PROVIDED DATA →
----

(* ===== verification/MirrorProps.v ===== *)
(** * What the client's session guarantees

    The events of a session and their runs; the theorems on the screens it shows, on the reliable
    packets it keeps and repeats, and on what it does with typed input. *)

From Stdlib Require Import Floats.SpecFloat.
From S2P Require Import Prelude Utf8 Grid Protocol Crypto Codec CodecFacts WireFormat CodecProps Escape.
From S2P Require Import Float32 Frame Echo Terminal MirrorSession MirrorFacts.

(** ** Events *)

Inductive client_event : Type :=
  | CDatagram (b : list Z) (now : Instant)
  | CStdin (buf : list Z) (now : Instant)
  | CWinch (cols rows : Z) (now : Instant)
  | CTick (order : list Z) (now : Instant)
  | CPaint (dest : TerminalFrame).

Section events.
Context {C : Type} `{PacketCodec C}.
Abbreviation Session := (MirrorSession C) (only parsing).

Definition client_handle (e : client_event) : M Session (list ClientAction) :=
  match e with
  | CDatagram b now => feed_packet b now
  | CStdin buf now => feed_stdin buf now
  | CWinch cols rows now => on_winch cols rows now
  | CTick order now => on_tick order now
  | CPaint dest => copy_frame_if_dirty dest ;; mret []
  end.

(** The event loop: it ends with the first error. *)
Fixpoint client_run (es : list client_event) : M Session (list ClientAction) :=
  match es with
  | [] => mret []
  | e :: es => a ← client_handle e; more ← client_run es; mret (a ++ more)
  end.

(** The acknowledgement numbers of the packets a run opens. *)
Definition ack_of (e : client_event) (s : Session) : option Z :=
  match e with
  | CDatagram b _ =>
    match (open_server b (ms_codec s)).2 with
    | Ok (Some (pkt, _, _)) => Some (es_ack_seq_num pkt)
    | _ => None
    end
  | _ => None
  end.
Fixpoint acks_of (es : list client_event) (s : Session) : list Z :=
  match es with
  | [] => []
  | e :: es => option_list (ack_of e s) ++ acks_of es (client_handle e s).1
  end.

Definition datagram_of (e : client_event) : option (list Z) :=
  match e with CDatagram b _ => Some b | _ => None end.
End events.

(** ** The screens shown *)

Section screens.
Context {C : Type} `{PacketCodecLaws C}.
Abbreviation Session := (MirrorSession C) (only parsing).
Context (Hseal : ∀ (c : C) sid seq ack p, seal_client c sid seq ack p ≠ Panic).
Context (c : C) (L : gmap Z ServerPayload) (grids : gmap Z GridState).
Hypothesis Hcoh : coherent L grids.

(** The invariant, with the bound on the history. *)
Definition in_sync (s : Session) : Prop := client_inv c L grids s ∧ len (ms_state_history s) ≤ 200.

Lemma in_sync_safe_modify (f : Session → Session) :
  (∀ s, ms_codec (f s) = ms_codec s ∧ ms_state_history (f s) = ms_state_history s ∧
        ms_mirror (f s) = ms_mirror s) → safe in_sync (modify f).
Proof.
  intros Hf. apply safe_modify. intros s [[] Hl]. destruct (Hf s) as (E1 & E2 & E3).
  split; [split|]; by rewrite ?E1, ?E2, ?E3.
Qed.

Lemma with_mirror_safe {A} (m : M TerminalInner A) :
  (∀ t, mirror_ok t → ∃ t' a, m t = (t', Ok a) ∧ mirror_ok t') → safe in_sync (with_mirror m).
Proof.
  intros Hm s [[? ? Hmm] Hl]. destruct (Hm _ Hmm) as (t' & a & E & Ht'). unfold with_mirror. rewrite E.
  by split.
Qed.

----

WORK ITEM →
Print, exactly as written, each record in the listing above.

PROBLEM SOLUTION →
(* ===== verification/MirrorProps.v ===== *)
(** * What the client's session guarantees

    The events of a session and their runs; the theorems on the screens it shows, on the reliable
    packets it keeps and repeats, and on what it does with typed input. *)

From Stdlib Require Import Floats.SpecFloat.
From S2P Require Import Prelude Utf8 Grid Protocol Crypto Codec CodecFacts WireFormat CodecProps Escape.
From S2P Require Import Float32 Frame Echo Terminal MirrorSession MirrorFacts.

(** ** Events *)

Inductive client_event : Type :=
  | CDatagram (b : list Z) (now : Instant)
  | CStdin (buf : list Z) (now : Instant)
  | CWinch (cols rows : Z) (now : Instant)
  | CTick (order : list Z) (now : Instant)
  | CPaint (dest : TerminalFrame).

Section events.
Context {C : Type} `{PacketCodec C}.
Abbreviation Session := (MirrorSession C) (only parsing).

Definition client_handle (e : client_event) : M Session (list ClientAction) :=
  match e with
  | CDatagram b now => feed_packet b now
  | CStdin buf now => feed_stdin buf now
  | CWinch cols rows now => on_winch cols rows now
  | CTick order now => on_tick order now
  | CPaint dest => copy_frame_if_dirty dest ;; mret []
  end.

(** The event loop: it ends with the first error. *)
Fixpoint client_run (es : list client_event) : M Session (list ClientAction) :=
  match es with
  | [] => mret []
  | e :: es => a ← client_handle e; more ← client_run es; mret (a ++ more)
  end.

(** The acknowledgement numbers of the packets a run opens. *)
Definition ack_of (e : client_event) (s : Session) : option Z :=
  match e with
  | CDatagram b _ =>
    match (open_server b (ms_codec s)).2 with
    | Ok (Some (pkt, _, _)) => Some (es_ack_seq_num pkt)
    | _ => None
    end
  | _ => None
  end.
Fixpoint acks_of (es : list client_event) (s : Session) : list Z :=
  match es with
  | [] => []
  | e :: es => option_list (ack_of e s) ++ acks_of es (client_handle e s).1
  end.

Definition datagram_of (e : client_event) : option (list Z) :=
  match e with CDatagram b _ => Some b | _ => None end.
End events.

(** ** The screens shown *)

Section screens.
Context {C : Type} `{PacketCodecLaws C}.
Abbreviation Session := (MirrorSession C) (only parsing).
Context (Hseal : ∀ (c : C) sid seq ack p, seal_client c sid seq ack p ≠ Panic).
Context (c : C) (L : gmap Z ServerPayload) (grids : gmap Z GridState).
Hypothesis Hcoh : coherent L grids.

(** The invariant, with the bound on the history. *)
Definition in_sync (s : Session) : Prop := client_inv c L grids s ∧ len (ms_state_history s) ≤ 200.

Lemma in_sync_safe_modify (f : Session → Session) :
  (∀ s, ms_codec (f s) = ms_codec s ∧ ms_state_history (f s) = ms_state_history s ∧
        ms_mirror (f s) = ms_mirror s) → safe in_sync (modify f).
Proof.
  intros Hf. apply safe_modify. intros s [[] Hl]. destruct (Hf s) as (E1 & E2 & E3).
  split; [split|]; by rewrite ?E1, ?E2, ?E3.
Qed.

Lemma with_mirror_safe {A} (m : M TerminalInner A) :
  (∀ t, mirror_ok t → ∃ t' a, m t = (t', Ok a) ∧ mirror_ok t') → safe in_sync (with_mirror m).
Proof.
  intros Hm s [[? ? Hmm] Hl]. destruct (Hm _ Hmm) as (t' & a & E & Ht'). unfold with_mirror. rewrite E.
  by split.
Qed.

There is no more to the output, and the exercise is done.